◆ **TASK GOAL**
Your task is to copy every line of the entries that contains "arequeue".

◆ **INPUT DATA**

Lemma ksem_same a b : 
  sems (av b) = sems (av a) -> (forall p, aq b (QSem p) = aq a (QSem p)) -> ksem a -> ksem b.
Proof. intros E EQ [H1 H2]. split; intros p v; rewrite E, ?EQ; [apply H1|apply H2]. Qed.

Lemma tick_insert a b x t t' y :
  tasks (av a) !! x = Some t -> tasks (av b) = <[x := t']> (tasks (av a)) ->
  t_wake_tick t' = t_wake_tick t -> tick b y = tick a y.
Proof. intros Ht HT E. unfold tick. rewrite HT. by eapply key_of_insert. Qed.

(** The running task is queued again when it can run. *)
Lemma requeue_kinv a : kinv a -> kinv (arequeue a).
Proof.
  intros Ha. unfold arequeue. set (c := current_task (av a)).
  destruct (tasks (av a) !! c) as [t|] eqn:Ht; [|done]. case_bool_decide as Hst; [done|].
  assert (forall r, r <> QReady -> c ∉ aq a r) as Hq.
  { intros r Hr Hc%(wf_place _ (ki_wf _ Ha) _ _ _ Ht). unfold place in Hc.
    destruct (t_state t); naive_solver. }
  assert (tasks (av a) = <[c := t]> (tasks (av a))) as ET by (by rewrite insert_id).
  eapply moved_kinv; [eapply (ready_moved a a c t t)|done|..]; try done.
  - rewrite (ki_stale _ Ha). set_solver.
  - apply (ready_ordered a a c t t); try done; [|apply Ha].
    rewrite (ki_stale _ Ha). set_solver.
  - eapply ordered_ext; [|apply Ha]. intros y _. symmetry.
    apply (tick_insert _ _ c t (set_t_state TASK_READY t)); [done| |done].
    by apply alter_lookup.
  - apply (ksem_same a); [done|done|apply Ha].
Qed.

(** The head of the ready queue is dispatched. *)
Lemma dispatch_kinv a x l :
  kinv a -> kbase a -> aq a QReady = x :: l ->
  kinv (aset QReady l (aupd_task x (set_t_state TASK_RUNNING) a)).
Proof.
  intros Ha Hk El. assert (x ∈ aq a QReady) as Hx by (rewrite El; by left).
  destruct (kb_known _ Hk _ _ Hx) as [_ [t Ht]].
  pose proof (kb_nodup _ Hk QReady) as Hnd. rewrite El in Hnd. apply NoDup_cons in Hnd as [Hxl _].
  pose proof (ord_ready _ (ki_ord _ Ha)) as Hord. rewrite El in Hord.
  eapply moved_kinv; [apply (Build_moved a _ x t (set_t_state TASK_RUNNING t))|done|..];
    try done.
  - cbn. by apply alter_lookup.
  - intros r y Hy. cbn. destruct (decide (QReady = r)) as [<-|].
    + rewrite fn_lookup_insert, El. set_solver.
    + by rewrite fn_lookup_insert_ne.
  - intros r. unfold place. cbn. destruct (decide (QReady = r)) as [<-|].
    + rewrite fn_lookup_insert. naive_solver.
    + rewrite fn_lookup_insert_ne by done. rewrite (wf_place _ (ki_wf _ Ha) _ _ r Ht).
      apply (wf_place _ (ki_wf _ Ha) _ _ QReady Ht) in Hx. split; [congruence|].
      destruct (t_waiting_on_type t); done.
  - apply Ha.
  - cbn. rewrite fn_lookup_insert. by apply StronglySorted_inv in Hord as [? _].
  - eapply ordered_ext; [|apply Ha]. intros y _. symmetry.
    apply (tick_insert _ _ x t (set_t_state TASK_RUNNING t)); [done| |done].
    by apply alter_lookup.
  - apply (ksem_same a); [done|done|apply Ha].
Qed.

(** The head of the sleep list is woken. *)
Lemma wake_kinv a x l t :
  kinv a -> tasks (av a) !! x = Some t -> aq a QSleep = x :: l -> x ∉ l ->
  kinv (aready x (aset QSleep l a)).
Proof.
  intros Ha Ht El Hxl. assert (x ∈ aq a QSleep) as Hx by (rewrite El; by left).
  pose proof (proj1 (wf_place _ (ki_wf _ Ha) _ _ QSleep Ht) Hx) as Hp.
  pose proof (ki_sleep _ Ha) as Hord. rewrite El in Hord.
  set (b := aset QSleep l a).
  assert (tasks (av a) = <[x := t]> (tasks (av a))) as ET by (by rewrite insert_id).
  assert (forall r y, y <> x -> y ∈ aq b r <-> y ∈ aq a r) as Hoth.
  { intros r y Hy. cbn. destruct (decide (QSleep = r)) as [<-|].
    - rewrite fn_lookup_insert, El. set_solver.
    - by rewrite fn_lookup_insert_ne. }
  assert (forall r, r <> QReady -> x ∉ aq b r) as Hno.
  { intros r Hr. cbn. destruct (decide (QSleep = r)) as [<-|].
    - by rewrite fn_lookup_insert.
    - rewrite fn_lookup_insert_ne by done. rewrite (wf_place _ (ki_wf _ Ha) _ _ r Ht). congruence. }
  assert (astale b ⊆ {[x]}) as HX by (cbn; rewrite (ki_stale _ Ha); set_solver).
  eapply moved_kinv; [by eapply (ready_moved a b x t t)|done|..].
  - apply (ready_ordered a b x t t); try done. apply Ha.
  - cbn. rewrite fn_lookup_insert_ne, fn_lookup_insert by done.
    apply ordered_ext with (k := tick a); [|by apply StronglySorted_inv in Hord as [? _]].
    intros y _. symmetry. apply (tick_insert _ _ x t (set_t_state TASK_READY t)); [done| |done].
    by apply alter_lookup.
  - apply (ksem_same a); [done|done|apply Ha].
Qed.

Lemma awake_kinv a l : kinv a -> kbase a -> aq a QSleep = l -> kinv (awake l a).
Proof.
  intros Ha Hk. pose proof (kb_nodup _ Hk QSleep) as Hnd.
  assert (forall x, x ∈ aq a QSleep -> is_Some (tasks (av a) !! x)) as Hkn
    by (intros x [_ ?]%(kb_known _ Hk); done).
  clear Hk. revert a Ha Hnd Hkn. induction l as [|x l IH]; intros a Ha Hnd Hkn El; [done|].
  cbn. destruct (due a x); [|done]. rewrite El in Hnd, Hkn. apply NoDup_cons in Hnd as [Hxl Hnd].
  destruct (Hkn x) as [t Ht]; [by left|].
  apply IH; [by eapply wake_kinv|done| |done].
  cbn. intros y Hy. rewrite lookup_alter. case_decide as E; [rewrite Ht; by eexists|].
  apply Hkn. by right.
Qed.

◆ **TASK SOLUTION**
Lemma requeue_kinv a : kinv a -> kinv (arequeue a).
  intros Ha. unfold arequeue. set (c := current_task (av a)).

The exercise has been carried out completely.